The sample mean $\bar{x}$ of the above samples is
$$\bar{x}=\frac{\sum_{i=1}^N x_i}{N}$$

In [2]:
m = numpy.mean(x)
m

0.5429999999999999

This is larger than 50 percent. But how sure are we that our candidate will actually win the election?

Assume that our samples come from a normal distribution with unknown mean and variance.  The sample mean is $\bar{x}$ which we computed above.  The **sample standard deviation** is
$$\sigma_x=\sqrt{\frac{\sum_{i=1}^N \left(x_1 - \bar{x}\right)^2}{N-1}}$$

In [3]:
sd = numpy.std(x,ddof=1)
sd

0.06896859188548558

Note that the "ddof" parameter above stands for "delta degrees of freedom", which corresponds to the "- 1" term in the above formula.

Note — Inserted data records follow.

Lemma stable_unpublished u : u ∈ mine → stable (unpublished u).
Proof.
  intros Hm s s' Hi _ Hu k o' Ho' Hk [Hd Hr]. destruct (env_status _ _ (rely _ _ Hi) u k o' Hm Ho' Hk) as [?|(o & Ho & Hko & Hst & Hdy)]; [done|].
  apply (Hu _ _ Ho Hko). split; [|congruence]. destruct (dying o); [|done]. rewrite Hdy in Hd by done. done.
Qed.

Lemma stable_base : stable base.
Proof.
  intros s s' Hi _ [B0 B1 B2]. split; [eapply rtc_r; [done|by left]|..|by apply (env_named _ _ (rely _ _ Hi))]. intros u.
  destruct (decide (u ∈ mine)) as [Hm|Hm]; [|by apply (env_others _ _ (rely _ _ Hi))].
  intros k o' Ho' Hk [Hd Hr]. destruct (env_status _ _ (rely _ _ Hi) u k o' Hm Ho' Hk) as [?|(o & Ho & Hko & Hst & Hdy)]; [done|].
  destruct (B1 u _ _ Ho Hko) as (c & Hc & Hb).
  { split; [|congruence]. destruct (dying o); [|done]. rewrite Hdy in Hd by done. done. }
  exists c. rewrite Hst. split; [|done].
  eapply canonical_same; [|exact Hc]. by apply (env_owned _ _ (rely _ _ Hi)).
Qed.

(** The reservation that is reconciled. *)
Context (u : string) (mine_u : u ∈ mine).

(** Its Indexes can go when nothing is published in its name, or when they are not the
    published one. *)
Lemma delete_unpublished (o : object KIndex) now rv s s' : wf s → seen o s → owner o = u → base s ∧ unpublished u s →
  delete_effect o now rv s s' → base s' ∧ unpublished u s'.
Proof.
  intros Hwf Hs Ho [B Hu] Heff. destruct (delete_index_step _ _ _ _ _ Hwf Hs Heff) as (Hstep & _ & _). rewrite Ho in Hstep.
  assert (unpublished u s') by (intros k x; rewrite (proj1 Hstep); apply Hu). split; [|done].
  eapply base_index; [done|done|by apply unpublished_published|done].
Qed.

The **standard error of the mean** is
$$s_\bar{x}=\frac{\sigma_x}{\sqrt{N}}$$

In [4]:
import scipy.stats
sem = scipy.stats.sem(x) # note this defaults to using ddof = 1 when computing
                         # the sample standard deviation
sem

0.02180978373727412

The construction of a confidence interval is as follows:


1.   Construct a **Student's $t$-distribution** with $N-1$ degrees of freedom.
2.   Shift the distribution so that its new mean is $\bar{x}$.
3.   Scale the distribution about its mean $\bar{x}$ by a factor of
$s_\bar{x}$. A value of $x$ in the new distribution now corresponds to a value of $(x-\bar{x})/s_\bar{x}$ in the original distribution from Step 1.
4.   What interval has an area of 95% (or some other confidence level) of the entire $t$-distribution from Step 3?

All of this can be done in a single line of Python:



In [5]:
scipy.stats.t.interval(0.95,len(x)-1,loc=m,scale=sem)

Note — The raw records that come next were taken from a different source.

Lemma write_spec table doc d h c c' r : computeSpecHash d = Ok h → write_desire table doc d h c = (c', r) →
  others_stay table doc c c' ∧ (settled (cl_tables c) (table, doc) → upserted table doc d c c' r) ∧
  ∀ u, r = Ok u → u = mkUpsertResult true (truncate (wall_clock (cl_tables c))) ∧ cl_cache c' !! cacheKey table doc = Some (mkCacheEntry h (ur_UpdateTime u)).
Proof.
  intros Hh. unfold write_desire, putDesireWithHash. set (now := truncate _). destruct (MarshalMap d) as [attrs|e] eqn:Em.
  2:{ intros (c1 & x & [-> ->]%St_ret_inv & [-> ->]%St_ret_inv)%St_bind_inv. split_and!; [split; [intros key _; apply row_stays_refl|done]|intros _; by left|done]. }
  assert (Hholds : ∀ t', tables t' !! (table, doc) = Some (desire_item doc d attrs h now) → holds t' table doc d now).
  { intros t' Ht. exists attrs, h. split_and!; [done..|apply truncate_idem]. }
  intros (c1 & x & (c2 & put & Hp & Hx)%St_bind_inv & Hr)%St_bind_inv. apply on_tables_inv in Hp as (t' & Hp & ->). apply St_ret_inv in Hx as [-> ->].
  pose proof (Put_others _ _ _ _ _ _ Hp) as Ho. pose proof (Put_row _ _ _ _ _ _ Hp) as Hrow. destruct put as [e|].
  - apply St_ret_inv in Hr as [-> ->]. split_and!; [by split| |done]. intros [?|?]%Hrow; [by left|]. right. exists now. by apply Hholds.
  - apply St_bind_inv in Hr as (c3 & [] & [= <-] & [-> ->]%St_ret_inv). split_and!; [split; [done|]; intros key Hk; simpl; by rewrite lookup_insert_ne| |].
    + intros [Hl Hs]%Hrow. simpl. split_and!; [by apply Hholds|done|]. intros e. simpl. rewrite lookup_insert_eq. intros [= <-]. exists d. split; [done|]. by apply Hholds.
    + intros u [= <-]. split; [done|]. simpl. apply lookup_insert_eq.
Qed.

Definition remembered (table doc : string) (d : Desire) (c' : Client (T := T)) (u : UpsertResult) : Prop :=
  ∃ h, computeSpecHash d = Ok h ∧ cl_cache c' !! cacheKey table doc = Some (mkCacheEntry h (ur_UpdateTime u)).

(** The row is as good as it was, and it is cached now. *)
Definition unchanged (table doc : string) (c c' : Client) : Prop := quietly c c' ∧ (trusted_row c table doc → trusted_row c' table doc).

(0.4936628415008933, 0.5923371584991066)

Therefore, we are not certain (at the 95% confidence level) whether our candidate will win the election, even though his or her expected vote share is greater than 50 percent.

Finally, note that due to how polling is conducted, there may be biases in the samples that will affect our result above, but we will ignore them here.